Surrey Teachers Association vice-president Julia MacRae said there were valid questions around privacy underpinning the older model.
But the new system is an improvement, she said.
“The first question after people have been notified so far of an exposure in their school is, ‘Was I exposed? Who is it?'” she said.
“It’s good to know if you’ve been exposed in your cohorts so you can monitor yourself and maybe limit your interactions … and you don’t go visit your mother in the nursing home.”
MacRae said in addition to being non-specific, the old notification letters would often come too late to make a difference, sometimes on the 13th day of a 14-day period.

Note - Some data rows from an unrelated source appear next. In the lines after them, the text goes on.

Lemma swaps_alters {A} p (q : prog A) : swaps p any any q → alters (λ key, ¬ lasting p key) any q.
Proof.
  induction q as [a|o k IH|]; simpl; [done| |done]. intros [Ho Hk]. split.
  - destruct o as [|key data|key data v|key|]; try done; simpl in Ho.
    + destruct Ho as (_ & k0 & -> & Hp). intros Hl. by destruct (Hl k0 eq_refl); rewrite Hp in *.
    + destruct Ho as (k0 & -> & Hd). intros Hl. by destruct (Hl k0 eq_refl); rewrite Hd in *.
  - intros r. apply IH, Hk. by destruct o; try destruct r as [[]|].
Qed.

(** Payloads, their redaction markers and sealed manifests. *)
Lemma lasting_render p k : is_pointer k = false → is_delta k = false → lasting p (render p k).
Proof.
  intros Hp Hd k0 Heq. rewrite !render_dir in Heq.
  apply split_segment in Heq as [_ Heq]; try apply last_segment_no_slash.
  destruct k, k0; try done; simpl in Heq; simplify_eq;
    exfalso; symmetry in Heq; by eapply pad_head_ne in Heq.
Qed.

(** What a program of the track writes is no marker. *)
Lemma swaps_writes {A} p (q : prog A) :
  swaps p any any q → writes (λ key, ∃ k, key = render p k ∧ is_marker k = false) any q.
Proof.
  induction q as [a|o k IH|]; simpl; [done| |done]. intros [Ho Hk]. split.
  - destruct o as [|key data|key data v|key|]; try done; simpl in Ho.
    + destruct Ho as (_ & k0 & -> & Hp). exists k0. by destruct k0.
    + destruct Ho as (k0 & -> & Hd). exists k0. by destruct k0.
  - intros r. apply IH, Hk. by destruct o; try destruct r as [[]|].
Qed.

Lemma marker_apart p id k : is_marker k = false → marker p id ≠ render p k.
Proof.
  intros Hk Heq. unfold marker in Heq. rewrite !render_dir in Heq.
  apply split_segment in Heq as [Hdir Hseg]; [|apply last_segment_no_slash..].
  destruct k; try done; simpl in Hseg; try by (exfalso; eapply pad_head_ne; [|symmetry; exact Hseg]).
  by apply (split_segment _ _ "redacted" "groups") in Hdir as [_ ?].
Qed.

(** * Properties *)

The notification change, however, won’t stop the association’s advocacy for broader changes to the back-to-school plan, including reducing classroom density and mandatory masks in the classroom.
“The notifications are better, but any notification is old news, any notification is something in the past,” MacRae said.
“Our prevention asks are about planning not to be exposed.”
READ MORE: Fraser Health declares COVID-19 outbreak at Newton Elementary School in Surrey
Provincial health officials have maintained that despite a number of exposures in schools, incidents of transmission have been rare.
Two Surrey schools have been closed due to outbreaks within the last month.
As of the province’s most recent modelling update in November, 175 of 261 exposure events (67 per cent) were in the Fraser Health region.
About 24 per cent were in the Vancouver Coastal Health region.
Global News has inquired whether the Vancouver School Board is looking at a similar notification change.